That is, the present invention provides a method of transmitting a DICOM original medical image in an embedded multi-platform environment, the DICOM medical image processing method comprising the steps of: dividing and transmitting a DICOM medical image through a P2P overlay network; Sized medical image data adjusted to have data of a size smaller than the size of the medical image data, and during the diocom image deformation process in the embedded terminal, the diocom size reduction medical image data having the small size data transmitted from the Pax server is stored in the terminal canvas And after the image modification process is completed, the original medical image data of the DICOM is displayed on the terminal canvas according to the dichromic image deformation value.
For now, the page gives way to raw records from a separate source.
(* ===== verification/LeaseTable.v ===== *)
(** * The directory as a table of leases

    The abstract machine that the session directory implements: one counter and at most one
    lease per session. The refinement goes through what Redis answers at every later time
    for the two keys of each session ([session_rel]); from it follow fencing and takeover.
    [RedisLaws] states the documented behaviour of the Redis commands, of Lua's number
    formatting and of the uuid and hex texts. *)

From S2P Require Import Prelude Text Filter Gossip Membership Wire SessionDirectory.

Open Scope string_scope.
Open Scope nat_scope.
Open Scope list_scope.

(** ** What the directory relies on *)

(** The width from which Lua prints a number with an exponent *)
Definition LUA_EXACT : Z := 10 ^ 14.

Class RedisLaws `{Redis} `{IdText} := {
  set_px_get t t' k k' v ttl r : (t ≤ t')%Z →
    GET t' k' (SET_PX t k v ttl r) =
      if decide (k = k') then (if t' <? t + ttl then Some v else None)%Z else GET t' k' r;
  pexpire_get t t' k k' ttl r : (t ≤ t')%Z →
    GET t' k' (PEXPIRE t k ttl r) =
      if decide (k = k') then (if t' <? t + ttl then GET t k r else None)%Z else GET t' k' r;
  del_get t t' k k' r : (t ≤ t')%Z →
    GET t' k' (DEL t k r) = if decide (k = k') then None else GET t' k' r;
  (** A missing counter starts at one and does not expire; an existing one keeps its time
      to live; the maximum of an [i64] is an error. *)
  incr_new t k r : GET t k r = None →
    (INCR t k r).2 = Some 1%Z ∧
    ∀ t' k', (t ≤ t')%Z →
      GET t' k' (INCR t k r).1 = if decide (k = k') then Some (decimal 1) else GET t' k' r;
  incr_old t k r n : GET t k r = Some (decimal n) → (0 ≤ n < i64_max)%Z →
    (INCR t k r).2 = Some (n + 1)%Z ∧
    ∀ t' k', (t ≤ t')%Z →
      GET t' k' (INCR t k r).1 =
        if decide (k = k') then (λ _, decimal (n + 1)) <$> GET t' k r else GET t' k' r;
  incr_max t k r : GET t k r = Some (decimal i64_max) → INCR t k r = (r, None);
  lua_exact n : (0 ≤ n < LUA_EXACT)%Z → lua_tostring n = decimal n;
  lua_exponent n : (LUA_EXACT ≤ n)%Z → parse_u64 (lua_tostring n) = None;
  lua_word n : lua_tostring n ≠ "" ∧ string_contains "|" (lua_tostring n) = false;
  uuid_inj :: Inj (=) (=) uuid_to_string;
  uuid_word u : string_contains ":" (uuid_to_string u) = false;
  hex_decode_to_hex id : (id < 2 ^ 256)%N → hex_decode (to_hex id) = Some (be_bytes 32 (Z.of_N id))
}.
Lemma insert_peer_ok (r : Room) (id : PeerId) (p : AudioPeer) :
  let g := guard r in
  room_ok r → ctrl r !! id = None → size (peers r) < MAX_PEERS_PER_ROOM →
  peer_index p ∉ active_indices g → (0 ≤ peer_index p < 256)%Z →
  mismatch g (protocol_version p) = None → attached p = true →
  epoch p = default 0%Z (index_epochs g !! peer_index p) →
  room_ok (insert_peer r (occupy g (peer_index p)) id p).
Proof.
  intros g. subst g. intros Hr Hfresh Hsize Hni Hidx Hpin Hatt Hep.
  assert (peers r !! id = None) as Hnone.
  { destruct (peers r !! id) as [q|] eqn:Hq; [|done].
    destruct (ok_ctrl _ Hr _ _ Hq) as (c & Hc & _). congruence. }
  assert (∀ i q, peers r !! i = Some q → peer_index q ≠ peer_index p) as Hother.
  { intros i q Hq Heq. apply Hni, (ok_active _ Hr). eauto. }
  unfold insert_peer. split; simpl.
  - intros i. rewrite elem_of_union, elem_of_singleton, (ok_active _ Hr). split.
    + intros [->|(id' & q & Hq & <-)].
      * exists id, p. by rewrite lookup_insert_eq.
      * exists id', q. split; [|done]. rewrite lookup_insert_ne; [done|congruence].
    + intros (id' & q & [[-> ->]|[_ Hq]]%lookup_insert_Some & <-); [by left|right; eauto].
  - intros i j q q' [[<- <-]|[Hi Hq]]%lookup_insert_Some [[<- <-]|[Hj Hq']]%lookup_insert_Some Heq;
      [done|by edestruct Hother|by edestruct Hother|by eapply ok_unique].
  - intros i q [[<- <-]|[_ Hq]]%lookup_insert_Some; [done|by eapply ok_index].
  - rewrite map_size_insert_None by done. lia.
  - by apply rotate_bound.
  - unfold mismatch in Hpin. intros i q [[<- <-]|[_ Hq]]%lookup_insert_Some.
    + destruct (pinned_version (guard r)) as [v|]; simpl in *; [|done].
      case_decide; [done|]. by f_equal.
    + by rewrite (ok_pin _ Hr _ _ Hq).
  - intros i q [[<- <-]|[Hne Hq]]%lookup_insert_Some.
    + exists (channel AUDIO_CHANNEL_CAPACITY). by rewrite lookup_insert_eq.
    + rewrite lookup_insert_ne by done. by eapply ok_audio.
  - intros i q [[<- <-]|[Hne Hq]]%lookup_insert_Some.
    + exists (channel CTRL_CHANNEL_CAPACITY). by rewrite lookup_insert_eq, Hatt.
    + rewrite lookup_insert_ne by done. by eapply ok_ctrl.
  - intros i c [[<- <-]|[Hne Hc]]%lookup_insert_Some; [by rewrite lookup_insert_eq|].
    rewrite lookup_insert_ne by done. by eapply ok_gone.
  - intros i c [[<- <-]|[_ Hc]]%lookup_insert_Some; [by simpl; split; [|lia]|by eapply ok_cap_audio].
  - intros i c [[<- <-]|[_ Hc]]%lookup_insert_Some; [by simpl; split; [|lia]|by eapply ok_cap_ctrl].
  - rewrite (ok_revision _ Hr), u64_wrapping_succ, length_app. simpl. do 2 f_equal. lia.
  - apply numbers_snoc; [apply (ok_numbers _ Hr)|]. simpl.
    by rewrite (ok_revision _ Hr), u64_wrapping_succ.
  - intros i x. rewrite replay_snoc. unfold apply_delta. simpl.
    destruct (decide (i = peer_index p)) as [->|Hne].
    + rewrite lookup_insert_eq. split.
      * intros [= <-]. exists id, p. by rewrite lookup_insert_eq.
      * intros (id' & q & [[<- <-]|[_ Hq]]%lookup_insert_Some & Heq & <-); [done|].
        by edestruct Hother.
    + rewrite lookup_insert_ne, (ok_roster _ Hr) by done. split.
      * intros (id' & q & Hq & ? & ?). exists id', q. split; [|done].
        rewrite lookup_insert_ne; [done|congruence].
      * intros (id' & q & [[<- <-]|[_ Hq]]%lookup_insert_Some & Heq & ?); [done|eauto].
  - intros i. rewrite occupants_app. unfold occupants at 2. simpl.
    destruct (Z.eqb_spec (peer_index p) i) as [<-|Hne].
    + rewrite lookup_insert_eq, length_app. simpl.
      rewrite (ok_epochs _ Hr), u8_succ_mod. do 2 f_equal. lia.
    + rewrite lookup_insert_ne, app_nil_r by done. apply (ok_epochs _ Hr).
  - intros i k x. rewrite occupants_app. unfold occupants at 2. simpl.
    destruct (Z.eqb_spec (peer_index p) i) as [<-|Hne].
    + intros [Hx|[Hk Hx]]%lookup_app_Some; [by eapply ok_occupants|].
      apply list_lookup_singleton_Some in Hx as [Hz <-]. simpl.
      rewrite Hep, (ok_epochs _ Hr). do 2 f_equal. lia.
    + rewrite app_nil_r. by eapply ok_occupants.
  - intros i q [[<- <-]|[Hne Hq]]%lookup_insert_Some; rewrite occupants_app; unfold occupants at 2;
      simpl.
    + by rewrite Z.eqb_refl, last_snoc.
    + rewrite (proj2 (Z.eqb_neq _ _)) by (apply not_eq_sym; eauto). rewrite app_nil_r.
      by eapply ok_latest.
Qed.
(* ===== verification/HuddleOwners.v ===== *)
(** * Huddle owner leases (buzz-relay/src/audio/join.rs)

    [HuddleOwnerRegistry] with its cancellation tokens and the renewer tasks it spawns, the
    renewer's loop, and their interleavings with a shutdown drain and with what other pods do
    to the directory.

    A [CancellationToken] is a number with the role it was made for; the registry's record
    also holds the tokens that were cancelled and the tasks that were spawned. [attach_signals]
    is the composition of its four accesses to shared state; the system interleaves them with
    everything else, other attaches included: the registry is keyed by the session id alone
    and connections attach concurrently, so two attaches of one session may both find no
    entry, and the second to insert then replaces the entry of the first. *)

From S2P Require Import Prelude Text Filter Gossip Membership Wire SessionDirectory LeaseTable HuddleDirectory.

Open Scope string_scope.
Open Scope nat_scope.
Open Scope list_scope.

Inductive Role := ForCancel | ForLost | ForDrain.

#[export] Instance Role_eq_dec : EqDecision Role.
Proof. solve_decision. Defined.

#[export] Instance Role_countable : Countable Role.
Proof.
  refine (inj_countable' (λ x, match x with ForCancel => 0 | ForLost => 1 | ForDrain => 2 end)
    (λ n, match n with 0 => ForCancel | 1 => ForLost | _ => ForDrain end) _).
  by intros [].
Defined.

Abbreviation Token := (Role * N)%type (only parsing).

(** [caller_cancelled]: was the loop left because of the caller's cancel? *)
Inductive Phase :=
  | Renewing
  | Releasing (caller_cancelled : bool)
  | Stopped (caller_cancelled : bool) (answer : result HuddleReleaseOutcome MeshError)
  | Panicked (lost : bool).

Record HuddleLeaseRenewer := {
  rn_lease : HuddleLease;
  rn_cancel : Token;
  rn_lost : Token;
  rn_phase : Phase
}.

Record HuddleOwnerEntry := {
  lost : Token;
  draining : Token;
  cancel : Token;
  e_generation : Z
}.

Record HuddleOwnerSignals := { sig_lost : Token; sig_draining : Token }.

Record HuddleOwnerRegistry := {
  entries : gmap Uuid HuddleOwnerEntry;
  is_draining : bool;
  minted : N;
  cancelled : gset Token;
  tasks : list HuddleLeaseRenewer
}.

Definition registry_new : HuddleOwnerRegistry :=
  {| entries := ∅; is_draining := false; minted := 0; cancelled := ∅; tasks := [] |}.

(** ** Tokens and tasks *)

(** [CancellationToken::new()] *)
Definition mint (x : Role) (r : HuddleOwnerRegistry) : HuddleOwnerRegistry * Token :=
  ({| entries := entries r; is_draining := is_draining r; minted := (minted r + 1)%N;
      cancelled := cancelled r; tasks := tasks r |}, (x, minted r)).

Definition cancel_tokens (ts : gset Token) (r : HuddleOwnerRegistry) : HuddleOwnerRegistry :=
  {| entries := entries r; is_draining := is_draining r; minted := minted r;
     cancelled := ts ∪ cancelled r; tasks := tasks r |}.

Definition set_entries (es : gmap Uuid HuddleOwnerEntry) (r : HuddleOwnerRegistry)
  : HuddleOwnerRegistry :=
  {| entries := es; is_draining := is_draining r; minted := minted r;
     cancelled := cancelled r; tasks := tasks r |}.

Definition set_tasks (ts : list HuddleLeaseRenewer) (r : HuddleOwnerRegistry)
  : HuddleOwnerRegistry :=
  {| entries := entries r; is_draining := is_draining r; minted := minted r;
     cancelled := cancelled r; tasks := ts |}.

Definition set_draining (r : HuddleOwnerRegistry) : HuddleOwnerRegistry :=
  {| entries := entries r; is_draining := true; minted := minted r;
     cancelled := cancelled r; tasks := tasks r |}.

(** The renewer mints its own loss signal and starts in its loop. *)
Definition spawn_observable_huddle_renewer (l : HuddleLease) (c : Token) (r : HuddleOwnerRegistry)
  : HuddleOwnerRegistry * Token :=
  let '(r, lost) := mint ForLost r in
  (set_tasks (tasks r ++ [{| rn_lease := l; rn_cancel := c; rn_lost := lost; rn_phase := Renewing |}]) r,
   lost).

(** ** Registry operations *)

Definition lost_for (s : Uuid) (r : HuddleOwnerRegistry) : option Token := lost <$> entries r !! s.

Definition drain_for (s : Uuid) (r : HuddleOwnerRegistry) : option Token :=
  draining <$> entries r !! s.

(** A renewer that is cancelled before it starts: it only releases the lease. *)
Definition throw_away (l : HuddleLease) (r : HuddleOwnerRegistry) : HuddleOwnerRegistry :=
  let '(r, c) := mint ForCancel r in
  (spawn_observable_huddle_renewer l c (cancel_tokens {[c]} r)).1.

(** The first check: a draining registry refuses. *)
Definition attach_refused (l : HuddleLease) (r : HuddleOwnerRegistry)
  : HuddleOwnerRegistry * HuddleOwnerSignals :=
  let r := throw_away l r in
  let '(r, d) := mint ForDrain r in
  let r := cancel_tokens {[d]} r in
  let '(r, lo) := mint ForLost r in
  (r, {| sig_lost := lo; sig_draining := d |}).

Definition attach_insert (s : Uuid) (l : HuddleLease) (r : HuddleOwnerRegistry)
  : HuddleOwnerRegistry * HuddleOwnerEntry :=
  let '(r, c) := mint ForCancel r in
  let '(r, lo) := spawn_observable_huddle_renewer l c r in
  let '(r, d) := mint ForDrain r in
  let e := {| lost := lo; draining := d; cancel := c; e_generation := l_generation l |} in
  (set_entries (<[s := e]> (entries r)) r, e).

(** [DashMap::remove_if] on the generation, with the tokens that the closure cancels *)
Definition remove_epoch (s : Uuid) (g : Z) (also : HuddleOwnerEntry → gset Token)
    (r : HuddleOwnerRegistry) : HuddleOwnerRegistry * bool :=
  match entries r !! s with
  | Some e =>
      if (e_generation e =? g)%Z
      then (cancel_tokens (also e) (set_entries (delete s (entries r)) r), true)
      else (r, false)
  | None => (r, false)
  end.

Definition drain_tokens (e : HuddleOwnerEntry) : gset Token := {[draining e; cancel e]}.

(** The second look at the draining flag *)
Definition attach_recheck (s : Uuid) (e : HuddleOwnerEntry) (r : HuddleOwnerRegistry)
  : HuddleOwnerRegistry :=
  if is_draining r then
    cancel_tokens (drain_tokens e) (remove_epoch s (e_generation e) drain_tokens r).1
  else r.

Definition signals (e : HuddleOwnerEntry) : HuddleOwnerSignals :=
  {| sig_lost := lost e; sig_draining := draining e |}.

Definition attach_signals (s : Uuid) (l : HuddleLease) (r : HuddleOwnerRegistry)
  : HuddleOwnerRegistry * HuddleOwnerSignals :=
  if is_draining r then attach_refused l r
  else
    match entries r !! s with
    | Some existing => (throw_away l r, signals existing)
    | None => let '(r, e) := attach_insert s l r in (attach_recheck s e r, signals e)
    end.

Definition attach (s : Uuid) (l : HuddleLease) (r : HuddleOwnerRegistry)
  : HuddleOwnerRegistry * Token :=
  let '(r, sg) := attach_signals s l r in (r, sig_lost sg).

Definition release (s : Uuid) (g : Z) (r : HuddleOwnerRegistry) : HuddleOwnerRegistry :=
  (remove_epoch s g (λ e, {[cancel e]}) r).1.

Definition drain (s : Uuid) (g : Z) (r : HuddleOwnerRegistry) : HuddleOwnerRegistry * bool :=
  remove_epoch s g drain_tokens r.

(** The rooms that [drain_all] collects before it drains them one by one *)
Definition drain_rooms (r : HuddleOwnerRegistry) : list (Uuid * Z) :=
  prod_map id e_generation <$> map_to_list (entries r).

Definition drain_each (rooms : list (Uuid * Z)) (r : HuddleOwnerRegistry)
  : HuddleOwnerRegistry * nat :=
  foldl (λ '(r, n) '(s, g), let '(r, b) := drain s g r in (r, if b then S n else n)) (r, 0) rooms.

Definition drain_all (r : HuddleOwnerRegistry) : HuddleOwnerRegistry * nat :=
  let r := set_draining r in drain_each (drain_rooms r) r.

(** ** The renewer task *)

Section renewer.
Context {D : Type} `{HuddleDirectory D}.

Definition set_phase (i : nat) (p : Phase) (r : HuddleOwnerRegistry) : HuddleOwnerRegistry :=
  set_tasks (alter (λ t, {| rn_lease := rn_lease t; rn_cancel := rn_cancel t;
                            rn_lost := rn_lost t; rn_phase := p |}) i (tasks r)) r.

(** The arm [interval.tick()] of the task's loop *)
Definition renew_tick (i : nat) (t : HuddleLeaseRenewer) (r : HuddleOwnerRegistry) (d : D)
  : HuddleOwnerRegistry * D :=
  let '(d, x) := h_renew (rn_lease t) d in
  (match x with
   | None => set_phase i (Panicked false) r
   | Some (Ok (HRenewed _)) => r
   | Some (Ok HLost) | Some (Err _) =>
       set_phase i (Releasing false) (cancel_tokens {[rn_lost t]} r)
   end, d).

(** The end of the task *)
Definition final_release (i : nat) (t : HuddleLeaseRenewer) (caller_cancelled : bool)
    (r : HuddleOwnerRegistry) (d : D) : HuddleOwnerRegistry * D :=
  let '(d, x) := h_release (rn_lease t) d in
  (match x with
   | None => set_phase i (Panicked (negb caller_cancelled)) r
   | Some a =>
       let r := match a with
                | Ok HReleased => r
                | Ok HNotOwner => cancel_tokens {[rn_lost t]} r
                | Err _ => if caller_cancelled then r else cancel_tokens {[rn_lost t]} r
                end in
       set_phase i (Stopped caller_cancelled a) r
   end, d).

(** ** The system *)

(** How far the connection that was granted a lease is with attaching it; the lease moves
    into the call, so that it is attached once. *)
Inductive Attaching :=
  | AtGet (l : HuddleLease)
  | AtInsert (l : HuddleLease)
  | AtRecheck (s : Uuid) (e : HuddleOwnerEntry)
  | Attached.

Inductive Draining := NotBegun | Begun | Rooms (todo : list (Uuid * Z)).

(** [attaching] is by the position of the lease in [granted]. *)
Record System := {
  reg : HuddleOwnerRegistry;
  dir : D;
  granted : list HuddleLease;
  attaching : gmap nat Attaching;
  shutdown : Draining
}.

Inductive event :=
  | Acquire (c : CommunityId) (s : Uuid) (owner : RuntimeId)
  | AttachCheck (n : nat)
  | AttachStep (n : nat)
  | Release (s : Uuid) (g : Z)
  | DrainStore
  | DrainCollect
  | DrainNext
  | Tick (i : nat)
  | SeeCancel (i : nat)
  | LetGo (i : nat)
  | Others (g : Gap).

Context (others : Gap → D → D).

Definition with_reg (x : System) (r : HuddleOwnerRegistry) : System :=
  {| reg := r; dir := dir x; granted := granted x; attaching := attaching x;
     shutdown := shutdown x |}.

Definition with_attaching (x : System) (r : HuddleOwnerRegistry) (a : gmap nat Attaching)
  : System :=
  {| reg := r; dir := dir x; granted := granted x; attaching := a; shutdown := shutdown x |}.

Definition with_dir (x : System) (r : HuddleOwnerRegistry) (d : D) : System :=
  {| reg := r; dir := d; granted := granted x; attaching := attaching x;
     shutdown := shutdown x |}.

Definition with_shutdown (x : System) (r : HuddleOwnerRegistry) (s : Draining) : System :=
  {| reg := r; dir := dir x; granted := granted x; attaching := attaching x; shutdown := s |}.

Definition attach_step (n : nat) (a : Attaching) (x : System) : System :=
  match a with
  | AtGet l =>
      match entries (reg x) !! l_session_id l with
      | Some _ => with_attaching x (throw_away l (reg x)) (<[n := Attached]> (attaching x))
      | None => with_attaching x (reg x) (<[n := AtInsert l]> (attaching x))
      end
  | AtInsert l =>
      let '(r, e) := attach_insert (l_session_id l) l (reg x) in
      with_attaching x r (<[n := AtRecheck (l_session_id l) e]> (attaching x))
  | AtRecheck s e =>
      with_attaching x (attach_recheck s e (reg x)) (<[n := Attached]> (attaching x))
  | Attached => x
  end.

(** An event that is not possible in a state changes nothing. *)
Definition step (ev : event) (x : System) : System :=
  match ev with
  | Acquire c s owner =>
      let '(d, a) := h_acquire c s owner (dir x) in
      {| reg := reg x; dir := d;
         granted := match a with Ok (HAcquired l) => granted x ++ [l] | _ => granted x end;
         attaching := attaching x; shutdown := shutdown x |}
  | AttachCheck n =>
      match granted x !! n, attaching x !! n with
      | Some l, None =>
          if is_draining (reg x)
          then with_attaching x (attach_refused l (reg x)).1 (<[n := Attached]> (attaching x))
          else with_attaching x (reg x) (<[n := AtGet l]> (attaching x))
      | _, _ => x
      end
  | AttachStep n =>
      match attaching x !! n with Some a => attach_step n a x | None => x end
  | Release s g => with_reg x (release s g (reg x))
  | DrainStore =>
      match shutdown x with
      | NotBegun => with_shutdown x (set_draining (reg x)) Begun
      | _ => x
      end
  | DrainCollect =>
      match shutdown x with
      | Begun => with_shutdown x (reg x) (Rooms (drain_rooms (reg x)))
      | _ => x
      end
  | DrainNext =>
      match shutdown x with
      | Rooms ((s, g) :: todo) => with_shutdown x (drain s g (reg x)).1 (Rooms todo)
      | _ => x
      end
  | Tick i =>
      match tasks (reg x) !! i with
      | Some t =>
          match rn_phase t with
          | Renewing => let '(r, d) := renew_tick i t (reg x) (dir x) in with_dir x r d
          | _ => x
          end
      | None => x
      end
  | SeeCancel i =>
      match tasks (reg x) !! i with
      | Some t =>
          match rn_phase t with
          | Renewing =>
              if decide (rn_cancel t ∈ cancelled (reg x))
              then with_reg x (set_phase i (Releasing true) (reg x)) else x
          | _ => x
          end
      | None => x
      end
  | LetGo i =>
      match tasks (reg x) !! i with
      | Some t =>
          match rn_phase t with
          | Releasing b => let '(r, d) := final_release i t b (reg x) (dir x) in with_dir x r d
          | _ => x
          end
      | None => x
      end
  | Others g => with_dir x (reg x) (others g (dir x))
  end.

Definition run (evs : list event) (x : System) : System := foldl (λ x ev, step ev x) x evs.

Definition booted (d : D) : System :=
  {| reg := registry_new; dir := d; granted := []; attaching := ∅; shutdown := NotBegun |}.

End renewer.
Arguments System D : clear implicits.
Therefore, in converting the DICOM original medical image displayed on the terminal canvas of the embedded terminal according to the present invention, the DICOM original medical image data transmitted from the PACS server to the embedded terminal is converted into small size data, The original medical image data of the DICOM in the embedded terminal can be quickly converted, and after the image conversion process by the user is completed, the actual DICOM original medical image data is dividedly transmitted and displayed through the P2P overlay network, Real-time image processing such as image processing can be performed quickly.
Description
The present invention relates to a DICOM medical image transmission and processing method and system thereof in an embedded multi-platform environment, and more particularly, to a DICOM medical image transmission method, a DICOM image overlay server The present invention aims to provide a digital image processing apparatus capable of dividing and transmitting diacom medical image data through an overlay network so that diicom medical images can be quickly transferred on a network. In the diacom medical image processing method, The original medical image data is converted into a dicom size reduced medical image having small size data, and during the dicom image conversion process in the embedded terminal, the dicom size reduced medical image data having a small data size in the Pax server Provided as terminal canvas and displayed After completing the image modification process, the original medical image data of the DICOM is provided and displayed on the terminal canvas according to the DICOM image deformation value in the PXSS server, so that quick image processing of the DICOM medical image is performed in the environment of the embedded terminal To be able to do so.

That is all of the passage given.